A microscopic fan-shaped assembly of precious metal and plastic could assist diagnosis, drug development and semiconductor manufacture

Researchers investigating the optical properties of metamaterials claim to have created a lens which can potentially image single molecules and to detect cancerous cells. Made of minute slivers of gold and a transparent polymer, the lens works with visible light and is claimed to avoid the problems of refraction seen with conventional optical lenses.

Conventional optics reach the limit of their usefulness when the objects they are being used to study are of a similar scale to the wavelength of the light being used to illuminate them. Metamaterials — which have optical properties not found in nature — can avoid this problem by converting so-called ‘evanescent’ waves of light, which results from diffraction and is lost in conventional optics, into propagating light that can be collected and transmitted with standard equipment.

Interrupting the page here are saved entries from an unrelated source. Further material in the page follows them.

(** *** The ids in use

    An id that the generator is yet to return is not in use, and no call takes an
    id into use but those it supplies and those the generator returns to it. *)
Definition ids_issued (c : Core) : Prop := ∀ i, in_use c i → issued (job_ids c) i.

Lemma issued_le n n' i : n ≤ n' → issued n i → issued n' i.
Proof. intros Hn Hi m a E. specialize (Hi m a E). lia. Qed.

Lemma generated_issued n k i : generated n k i → issued (n + k) i.
Proof using UL. intros (m & a & Hm & ->) m' a' E%ulid_inj. lia. Qed.

Lemma issued_generated n n' k i : issued n i → n ≤ n' → ¬ generated n' k i.
Proof. intros Hi Hn (m & a & Hm & ->). specialize (Hi m a eq_refl). lia. Qed.

(** A claim id that the generator does not make after its first [n] ULIDs. *)
Definition claim_issued (n : nat) (z : Z) : Prop := ∀ m, z = wrap64 (ulid_new m) → m < n.

Lemma claim_issued_le n n' z : n ≤ n' → claim_issued n z → claim_issued n' z.
Proof. intros Hn Hz m E. specialize (Hz m E). lia. Qed.

(** What other tasks are asked to leave: ids that are not in use, of the [drawn] first
    ones, and claims that do not hold the lease of a job, of the [claims] first ULIDs. *)
Record scope := mkScope {
  unused : string → Prop;
  drawn : nat;
  retired : JobKey → Z → Prop;
  claims : nat;
}.

(** The ids that are supplied and those of the scope were drawn, and are different. *)
Record scope_ok (S : string → Prop) (sc : scope) : Prop := {
  scope_unused i : unused sc i → issued (drawn sc) i ∧ ¬ S i;
  scope_supplied i : S i → issued (drawn sc) i;
  scope_retired k z : retired sc k z → claim_issued (claims sc) z;
}.

(** Consistency, within a scope. *)
Record framed (sc : scope) (c : Core) : Prop := {
  framed_ok : core_ok c;
  framed_ids : ids_issued c;
  framed_absent : absent (unused sc) c;
  framed_drawn : drawn sc ≤ job_ids c;
  framed_leases k e : by_job (lease_registry c) !! k = Some e → ¬ retired sc k (entry_claim_id e);
  framed_claims : claims sc ≤ ulids c;
}.

Lemma framed_step sc c c' :
  framed sc c → core_ok c' → advances (λ z, ∀ k, ¬ retired sc k z) c c' →
  (∀ i, in_use c' i → in_use c i ∨ issued (job_ids c') i ∧ ¬ unused sc i) → framed sc c'.
Proof.
  intros [Hc Hids Ha Hd Hl Hu] Hc' [Hn Hun Hle] Hi. constructor; [done|..|lia| |lia].
  - intros i [Hu'|[Hu' _]]%Hi; [|done]. by eapply issued_le, Hids.
  - intros i HX. apply eq_None_not_Some. intros [[b Hb]|[_ Hu']]%Hi; [|done]. by rewrite Ha in Hb.
  - intros k e' [HU|(e & He & <-)]%Hle; [apply HU|by eapply Hl].
Qed.

(** A function that takes no id into use but those of [S] and those that the
    generator returns to it, and leases with no claim id but those it makes. *)
Definition frames (S : string → Prop) (f : Core → Core) : Prop :=
  ∀ sc, scope_ok S sc → ∀ c, framed sc c → framed sc (f c).

Lemma frames_mono (S S' : string → Prop) f : (∀ i, S i → S' i) → frames S f → frames S' f.
Proof.
  intros HS Hf sc [H1 H2 H3] c Hc. apply Hf; [|done]. constructor; [|auto|done].
  intros i [? HnS]%H1. split; [done|]. auto.
Qed.

(** That as an invariant among such functions. *)
Record frame (S : string → Prop) := mkFrame { frame_scope : scope; frame_ok : scope_ok S frame_scope }.
Arguments mkFrame {_} _ _.
Arguments frame_scope {_} _.
Arguments frame_ok {_} _.

Program Definition inv_framed {S} (F : frame S) : Invariant :=
  {| inv := framed (frame_scope F); peer := frames S; usable z := ∀ k, ¬ retired (frame_scope F) k z |}.
Next Obligation. by intros S F c []. Qed.
Next Obligation.
  intros S F c Hc k Hr. pose proof (scope_retired _ _ (frame_ok F) _ _ Hr (ulids c) eq_refl).
  pose proof (framed_claims _ _ Hc). lia.
Qed.
Next Obligation. intros S F c c' Hc Hc' Ha Hi. eapply framed_step; [done..|]. intros i Hu. left. by apply Hi. Qed.
Next Obligation. intros S F f c Hf. apply Hf, frame_ok. Qed.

Known as hyperlenses, early versions of these systems were composed of concentric rings of silver and an insulating material; the lens would be formed by slicing a complete circle of these rings along a diameter, with the light then entering along the curved side. However, these hyperlenses only worked with a narrow range of wavelengths and suffered large losses.

The Buffalo hyperlens asembly: the light-coloured areas are gold and the darker ones PMMA. Light enters the lens from the top as shown here.

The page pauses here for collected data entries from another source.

(** The change of a count wakes its waiter exactly at zero: a change that
    leaves another number writes it and keeps the waiter; one that leaves zero
    deletes the count and moves the job that waits for it, if there still is one,
    to the pending space without its waits; and a change by zero writes nothing. *)
Theorem a_count_wakes_its_waiter_at_zero name d t t' :
  store_ok (tview t) → stage_count_change name d t = Ok ((), t') →
  if decide (d = 0%Z) then t' = t
  else ∃ r, count_at (tview t) name r ∧
    let n := wrap_i64 (active r + d) in
    if decide (n = 0%Z) then
      tview t' !! count_key name = None ∧
      match waiting_job (tview t) name r with
      | None => tview t' = delete (count_key name) (tview t)
      | Some (w, k, j) => ∃ k',
          let j' := leave_waits (set_run_at None (set_status Pending j)) in
          stored_key j' = Ok k' ∧ tview t' !! k = None ∧ tview t' !! k' = Some (stored_bytes j') ∧
          tview t' !! job_index_key w = Some k'
      end
    else tview t' = <[count_key name := encode (mkCount n (waiter r))]> (tview t).
Proof using DL SA EN.
  intros Hok H. unfold stage_count_change in H. case_decide as Hd; [by injection H|].
  apply M_bind_Ok in H as (r & t1 & E & H). unfold read_record in E.
  apply M_bind_Ok in E as (raw & t2 & Eg & E). apply t_get_Ok in Eg. injection Eg as -> ->.
  assert (count_at (tview t) name r ∧ t1 = t) as [Hr ->].
  { unfold count_at. destruct (tview t !! count_key name) as [b|].
    - apply of_result_Ok in E as (x & Hx & [= -> ->]). done.
    - by injection E as <- <-. }
  exists r. split; [done|]. cbn zeta in *.
  destruct (decide (wrap_i64 (active r + d) = 0%Z)) as [Hz|Hz].
  2: { rewrite decide_True in H by done. apply t_put_Ok in H as (Hst & _).
       apply stages_tview in Hst. by cbn in Hst. }
  rewrite decide_False in H by (intros Hn; by apply Hn).
  apply M_bind_Ok in H as ([] & t1 & E1 & H). apply t_delete_Ok in E1 as (Hst1 & _). cbn [snd] in Hst1.
  pose proof (stages_tview _ _ _ Hst1) as Hv1. cbn in Hv1.
  assert (Hext : ∀ k, k ≠ count_key name → tview t1 !! k = tview t !! k).
  { intros k Hk. rewrite Hv1. by rewrite lookup_delete_ne. }
  rewrite <- (waiting_job_ext _ _ name r Hext). unfold waiting_job.
  destruct (waiter r) as [w|]; cbn [mbind option_bind].
  2: { injection H as <-. rewrite Hv1. by rewrite lookup_delete_eq. }
  apply M_bind_Ok in H as (res & t2 & E2 & H). injection H as <-.
  apply stage_wake_found in E2.
  2: { rewrite Hv1. apply (store_ok_ext (tview t)); [|done]. intros k Hk. rewrite lookup_delete_ne; [done|].
       by intros <-. }
  destruct res as [why|q]; cbn in E2.
  - destruct E2 as [-> Hwhy]. split; [rewrite Hv1; by rewrite lookup_delete_eq|].
    assert (Hnone : (x ← lookup_job (tview t1) w; let '(k, j) := x in
      if decide (status j = Scheduled ∧ count_wait j = Some name) then Some (w, k, j) else None) = None).
    { destruct why; [by rewrite Hwhy|..].
      - destruct Hwhy as (k & j & -> & Hs). cbn. rewrite decide_False; [done|tauto].
      - destruct Hwhy as (k & j & -> & Hs & Hw). cbn. rewrite decide_False; [done|].
        cbn in Hw. case_decide; [done|]. tauto. }
    by rewrite Hnone.
  - destruct E2 as (k & j & j1 & k' & Hl & Hs & Hw & _ & Hk' & Hi & Hne & Hst).
    cbn in Hw. case_decide as Hcw; [|done]. injection Hw as <-. rewrite Hl. cbn [mbind option_bind].
    rewrite decide_True by done. pose proof (stages_tview _ _ _ Hst) as Hv. unfold put_writes in Hv.
    rewrite Hi in Hv. unfold apply_writes in Hv. cbn [foldl apply_write] in Hv.
    assert (Hkr : is_Some (record_status k)).
    { unfold lookup_job in Hl. destruct (tview t1 !! _); [|done]. cbn in Hl.
      destruct (job_at (tview t1) _) eqn:Ej; [|done]. cbn in Hl. injection Hl as -> ->.
      apply job_at_Some in Ej as (b & _ & Hdj). apply decode_job_status in Hdj. by rewrite Hdj. }
    pose proof (stored_key_record _ _ Hk') as Hkr'.
    assert (k ≠ job_index_key w) by (intros ->; by destruct Hkr).
    assert (k' ≠ job_index_key w) by (intros ->; by destruct Hkr').
    assert (Hkc : k ≠ count_key name) by (intros ->; by destruct Hkr).
    assert (Hkc' : k' ≠ count_key name) by (intros ->; by destruct Hkr').
    split.
    + rewrite Hv, lookup_insert_ne, lookup_insert_ne, lookup_delete_ne by done.
      rewrite Hv1. by rewrite lookup_delete_eq.
    + exists k'. cbn zeta. split; [done|]. rewrite Hv. split_and!.
      * rewrite lookup_insert_ne, lookup_insert_ne by done. by rewrite lookup_delete_eq.
      * rewrite lookup_insert_ne by done. by rewrite lookup_insert_eq.
      * by rewrite lookup_insert_eq.
Qed.
End counts.

(** ** The theorems at concrete inputs *)

Definition demo_queue : QueueName := mkQueueName "demo" eq_refl.
Definition demo_job : JobRecord := new_pending "job" demo_queue [1%Z; 2%Z] 3 5 100.
Definition demo_registry : LeaseRegistry :=
  lease_insert demo_queue "b" 20 2 2 (lease_insert demo_queue "a" 5 1 1 registry_new).

Lemma demo_registry_wf : registry_wf demo_registry.
Proof. apply lease_insert_wf, lease_insert_wf, registry_new_wf. Qed.

Lemma pending_keys_sort_by_priority_and_time_witness :
  bytes_lt (pending_key demo_queue 1 7 "b") (pending_key demo_queue 2 3 "a") = true.
Proof.
  apply pending_keys_sort_by_priority_and_time; [by unfold is_u32..|by unfold is_u64|by unfold is_u64|].
  by left.
Defined.

Lemma stored_record_reads_back_witness :
  ∃ k, stored_key demo_job = Ok k ∧ decode_job k (stored_bytes demo_job) = Ok demo_job.
Proof.
  exists (pending_key demo_queue 5 100 "job"). split; [done|].
  destruct (stored_record_reads_back demo_job (pending_key demo_queue 5 100 "job") eq_refl)
    as (H & Hr & _).
  rewrite <- (Hr eq_refl) at 2. exact H.
Defined.

Lemma take_due_returns_the_expired_witness :
  ∃ due r' d, take_due 10 demo_registry = Ok (due, r') ∧ d ∈ due ∧ due_id d = "a" ∧ due_claim_id d = 1%Z.
Proof.
  destruct (take_due_returns_the_expired 10 _ demo_registry_wf) as (due & r' & E & _ & _ & Hd & _).
  exists due, r', (mkDueLease demo_queue "a" 5 1). split; [exact E|]. split; [|done].
  apply Hd. exists (mkEntry 5 1 1 false). split; [reflexivity|]. split; [done|]. split; [done|]. done.
Defined.

Lemma renewal_is_fenced_witness :
  (∃ r', lease_renew demo_queue "a" 1 1 30 Extend demo_registry = Ok (true, r') ∧
     by_job r' !! (demo_queue, "a") = Some (mkEntry 30 1 1 false)) ∧
  lease_renew demo_queue "a" 2 1 30 Extend demo_registry = Err ClaimLost.
Proof.
  split; [|reflexivity].
  pose proof (renewal_is_fenced demo_queue "a" 1 1 30 Extend _ demo_registry_wf) as H.
  destruct (lease_renew demo_queue "a" 1 1 30 Extend demo_registry) as [[ch r']|e] eqn:E; [|discriminate E].
  destruct H as (_ & _ & _ & e & He & _ & _ & Hr & Hc & _).
  assert (He' : by_job demo_registry !! (demo_queue, "a") = Some (mkEntry 5 1 1 false)) by reflexivity.
  rewrite He' in He. injection He as <-. exists r'. rewrite Hr, Hc. split; reflexivity.
Defined.

Lemma no_claim_misses_a_job_witness :
  ∃ st, PendingScan.reachable st ∧ PendingScan.noted st (pending_key demo_queue 5 100 "job") ∧
    from_bound (cs_scan_from (PendingScan.cursor st)) (pending_key demo_queue 5 100 "job") = true.
Proof.
  set (k := pending_key demo_queue 5 100 "job").
  assert (Hr : PendingScan.reachable (PendingScan.mkState ({[k]} ∪ ∅) []
    (note_pending_state k 1 claim_state_default) PendingScan.Idle)).
  { eapply PendingScan.reach_step; [eapply PendingScan.reach_step|].
    - apply (PendingScan.reach_init (PendingScan.mkState ∅ [] claim_state_default PendingScan.Idle)). done.
    - apply (PendingScan.step_insert ∅ [] claim_state_default PendingScan.Idle {[k]}). set_solver.
    - apply (PendingScan.step_note ({[k]} ∪ ∅) [] {[k]} [] claim_state_default PendingScan.Idle k 1);
        [set_solver| |done].
      intros k' ->%elem_of_singleton. apply bytes_le_refl. }
  assert (Hn : PendingScan.noted (PendingScan.mkState ({[k]} ∪ ∅) []
    (note_pending_state k 1 claim_state_default) PendingScan.Idle) k).
  { split; cbn; set_solver. }
  eexists. split; [exact Hr|]. split; [exact Hn|]. by apply (no_claim_misses_a_job _ _ Hr Hn).
Defined.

The new research, from at team led by Prof Natalia Litchinitser of the University of Buffalo, takes a different approach. Rather than using strips arranged concentrically, the team used alternating slivers of gold and the transparent acrylic polymer PMMA arranged radially around a semicircle. Silver or titanium nitride can be used in place of gold, while magnesium fluoride can be substituted for the PMMA. Each sliver is around 300nm thick.

In a paper in the journal Nature Communications, the team explains how the fan-shaped hyperlens can be made using electron beam lithography and electroplating, and integrated with a waveguide to perform optical experiments. The assembly worked with visible light and indicated that objects down to 250nm could be imaged, contrasting with around 10,000nm for the best optical endoscopes currently available.

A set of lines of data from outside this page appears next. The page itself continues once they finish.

(* ===== verification/ViewTheorems.v ===== *)
(** * Theorems of the views

    The streams of jobs and of user keys, over a store that stays the same and over
    one that changes between the pages, and the reads of single entries. *)
From S2P Require Import Prelude Bytes Error Monad Keys Job Store Stats LeaseRegistry.
From S2P Require Import Txn Stage StoreInv Core CoreInv View Listing Finishes Process.
From S2P Require Import MemStore.

#[local] Close Scope string_scope.

Section views.
  Context {DB : SlateDb} {DL : SlateDbLaws merge_batch} {RD : SlateReads}.
  Context {RL : SlateReadsLaws merge_batch} {SR : Serde JobRecord} {SA : Serde JobAttempt}.
  Implicit Types (m : gmap bytes bytes) (h : Handle).

Lemma done_scan h p r o : done_result (handle_scan_prefix h p r o).
Proof. destruct h; apply done_lift. Qed.

Lemma done_list_loop f q limit l jobs k : done_result (list_loop f q limit l jobs k).
Proof.
  revert jobs k. induction l as [|[k v] l IH]; intros jobs k'; cbn [list_loop]; [done|].
  apply done_bind; [apply done_decode|]. intros j. destruct (f && _); [done|]. by case_decide.
Qed.

Lemma done_jobs_page hs q s limit n c : done_result (jobs_page hs (qn_str q) s limit n c).
Proof.
  unfold jobs_page. apply done_bind; [|by intros]. unfold list_jobs. rewrite QueueName_new_qn_str. cbn.
  case_decide; [done|]. destruct (listing_prefix q s) as [p f]. 
  lazymatch goal with |- done_result (match ?x with Some _ => _ | None => _ end) => destruct x end; [|done].
  apply done_bind; [apply done_scan|intros l]. apply done_bind; [apply done_list_loop|].
  intros [[js lk] []]; [|done]. by destruct lk.
Qed.

Lemma done_kv_page hs p range o limit n c : done_result (kv_page hs p range o limit n c).
Proof.
  unfold kv_page. apply done_bind.
  - unfold kv_scan. destruct (subrange _ _); [|done]. case_decide; [done|].
    apply done_bind; [apply done_scan|done].
  - intros [es []]; cbn; [|done]. by destruct (last es).
Qed.

(** C38: the stream of a queue's jobs in a state, in pages of any size, yields in
    the order of their keys, no record twice, only records that a page found and
    every record that all pages find; over a store that stays the same it ends, and
    yields exactly the records of the queue in the state. *)
Theorem a_stream_lists_the_jobs hs q s page_size fuel :
  (∀ i, store_ok (handle_contents (hs i))) → 0 < page_size →
  (∀ l, stream_jobs hs (qn_str q) s page_size fuel = Ok l → ∃ rows, l = rows.*2 ∧
     StronglySorted (λ a b, bytes_lt a.1 b.1 = true) rows ∧
     (∀ k j, (k, j) ∈ rows → ∃ i, job_entry (handle_contents (hs i)) q s k j) ∧
     (∀ k, (∀ i, ∃ j, job_entry (handle_contents (hs i)) q s k j) → ∃ j, (k, j) ∈ rows) ∧
     ∀ m, (∀ i, handle_contents (hs i) = m) → ∀ k j, (k, j) ∈ rows ↔ job_entry m q s k j) ∧
  ∀ m, (∀ i, handle_contents (hs i) = m) → size m < fuel →
    stream_jobs hs (qn_str q) s page_size fuel ≠ Err Unfinished.
Proof using DL RL.
  intros Hok Hlim. unfold stream_jobs.
  set (P i := job_entry (handle_contents (hs i)) q s).
  set (valid k := ∃ suffix, k = (listing_prefix q s).1 ++ suffix).
  assert (HP : ∀ n k v, P n k v → valid k) by (intros; by eapply job_entry_prefix).
  assert (Hfun : ∀ m k j j', job_entry m q s k j → job_entry m q s k j' → j = j').
  { intros m k j j' [Hj _] [Hj' _]. rewrite Hj in Hj'. by injection Hj'. }
  assert (Hlaw := λ n c r Hc, jobs_page_law hs q s page_size n c r Hok Hlim Hc).
  split.
  - intros l H. destruct (pages_sound (follows Ascending) P page_size valid _ Hlim HP Hlaw fuel 0 None l)
      as (rows & -> & Hs & Hin & Hall); [done..|].
    exists rows. split; [done|]. split; [done|]. split.
    { intros k j Hkj. by destruct (Hin _ Hkj) as (_ & i & _ & ?); exists i. }
    split; [intros k Hk; apply Hall; [done|intros i _; apply Hk]|].
    intros m Hm k j. split.
    + intros Hkj. destruct (Hin _ Hkj) as (_ & i & _ & Hp). unfold P in Hp. by rewrite Hm in Hp.
    + intros Hkj. destruct (Hall k) as [j' Hj']; [done|intros i _; exists j; unfold P; by rewrite Hm|].
      destruct (Hin _ Hj') as (_ & i & _ & Hp). unfold P in Hp. rewrite Hm in Hp.
      by rewrite (Hfun m k j j').
  - intros m Hm Hfuel. apply (pages_end (follows Ascending) P page_size valid _ Hlim HP Hlaw (job_entry m q s)).
    + intros i k j. unfold P. by rewrite Hm.
    + intros rest Hr. eapply Nat.le_lt_trans; [|exact Hfuel].
      eapply (listing_size m Ascending _ (λ k, k)); [by intros ? ?| |exact Hr].
      intros k v [[Hj _] _]. apply job_at_Some in Hj as (b & Hb & _). by eexists.
    + done.
    + intros. apply done_jobs_page.
    + lia.
Qed.

(** C39: the stream of user keys, in pages of any size and in either order, yields
    the entries in that order, no key twice, only keys within the prefix and the
    range that a page found, and every such key that exists for the whole sweep;
    over a store that stays the same it ends, with exactly those entries. *)
Theorem a_sweep_observes_what_stays hs p range o page_size fuel :
  0 < page_size →
  (∀ l, kv_entries hs p range o page_size fuel = Ok l →
     StronglySorted (λ a b, follows o a.1 b.1) l ∧
     (∀ k v, (k, v) ∈ l → (∃ i, handle_contents (hs i) !! user_scoped_key k = Some v) ∧
        (∃ suffix, k = p ++ suffix) ∧ in_bounds range k = true) ∧
     (∀ k, (∃ suffix, k = p ++ suffix) → in_bounds range k = true →
        (∀ i, is_Some (handle_contents (hs i) !! user_scoped_key k)) → ∃ v, (k, v) ∈ l)) ∧
  ∀ m, (∀ i, handle_contents (hs i) = m) → size m < fuel →
    kv_entries hs p range o page_size fuel ≠ Err Unfinished.
Proof using DL RL.
  intros Hlim. unfold kv_entries.
  set (P i := kv_entry (handle_contents (hs i)) p range).
  set (valid k := in_bounds range k = true).
  assert (HP : ∀ n k v, P n k v → valid k) by by intros n k v (_ & _ & _ & ?).
  assert (Hlaw := λ n c r Hc, kv_page_law hs p range o page_size n c r Hlim Hc).
  split.
  - intros l. by apply kv_entries_sound.
  - intros m Hm Hfuel. apply (pages_end (follows o) P page_size valid _ Hlim HP Hlaw (kv_entry m p range)).
    + intros i k e. unfold P. by rewrite Hm.
    + intros rest Hr. eapply Nat.le_lt_trans; [|exact Hfuel].
      eapply (listing_size m o _ user_scoped_key); [| |exact Hr].
      * intros k k' E. by injection E.
      * intros k e [(_ & Hv & _) _]. by eexists.
    + done.
    + intros. apply done_kv_page.
    + lia.
Qed.
End views.

(** ** The theorems at concrete inputs *)

#[local] Open Scope string_scope.

(** The store after three enqueues, read by the writer. *)
Definition three_jobs : Core := after [run_enqueue "now" "a"; run_enqueue "kept" "b"; run_enqueue "now" "c"].
Definition live (_ : nat) : Handle := Writer (db three_jobs).

Lemma live_ok i : store_ok (handle_contents (live i)).
Proof. apply core_store, after_ok. repeat constructor. Qed.

Lemma a_stream_lists_the_jobs_witness :
  ∃ l rows, stream_jobs live "now" Pending 1 50 = Ok l ∧ id <$> l = ["a"; "c"] ∧ l = rows.*2 ∧
    ∀ k j, (k, j) ∈ rows ↔ job_entry (mem (db three_jobs)) (mkQueueName "now" eq_refl) Pending k j.
Proof.
  destruct (a_stream_lists_the_jobs live (mkQueueName "now" eq_refl) Pending 1 50 live_ok) as [H _]; [lia|].
  change (qn_str (mkQueueName "now" eq_refl)) with "now" in H.
  assert (E : (λ l : list JobRecord, id <$> l) <$> stream_jobs live "now" Pending 1 50 =
    @Ok Error (list string) ["a"; "c"]) by (vm_compute; reflexivity).
  destruct (stream_jobs live "now" Pending 1 50) as [l|e] eqn:El; [|discriminate E].
  destruct (H l eq_refl) as (rows & Hl & _ & _ & _ & Hrows). exists l, rows. injection E as E.
  split; [done|]. split; [exact E|]. split; [exact Hl|]. by apply Hrows.
Defined.

(** A user key that stays while another one is written between the pages. *)
Definition kv_state (n : nat) : Handle :=
  Writer (mem_write (WPut (user_scoped_key [7%Z]) [1%Z] ::
    match n with O => [] | _ => [WPut (user_scoped_key [3%Z]) [2%Z]] end) mem_empty).

Lemma a_sweep_observes_what_stays_witness :
  ∃ l, kv_entries kv_state [] (Unbounded, Unbounded) Descending 1 50 = Ok l ∧ ∃ v, ([7%Z], v) ∈ l.
Proof.
  destruct (a_sweep_observes_what_stays kv_state [] (Unbounded, Unbounded) Descending 1 50) as [H _]; [lia|].
  assert (Hok : is_ok (kv_entries kv_state [] (Unbounded, Unbounded) Descending 1 50) = true)
    by (vm_compute; reflexivity).
  destruct (kv_entries kv_state [] (Unbounded, Unbounded) Descending 1 50) as [l|e]; [|discriminate Hok].
  exists l. split; [done|]. destruct (H l eq_refl) as (_ & _ & Hall). apply Hall; [by exists [7%Z]|done|].
  intros [|n]; eexists; vm_compute; reflexivity.
Defined.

“There is a great need in healthcare, nanotechnology and other areas to improve our ability to see tiny objects that elude even the most powerful optical systems. The hyperlens we are developing is, potentially, a giant step toward solving this problem,” Litchinitser said in a statement. For example, she notes in the paper, it could help visualise individual cancer cells in ovarian cancer biopsies, or adenocarcinoma, which can occur in the throats of people suffering from reflux disease: both are very hard to detect early with current diagnostics. Other applications include imaging single molecules in drug development, and manufacturing very small electronic components in semiconductors by using light to etch through a mask onto polymer film.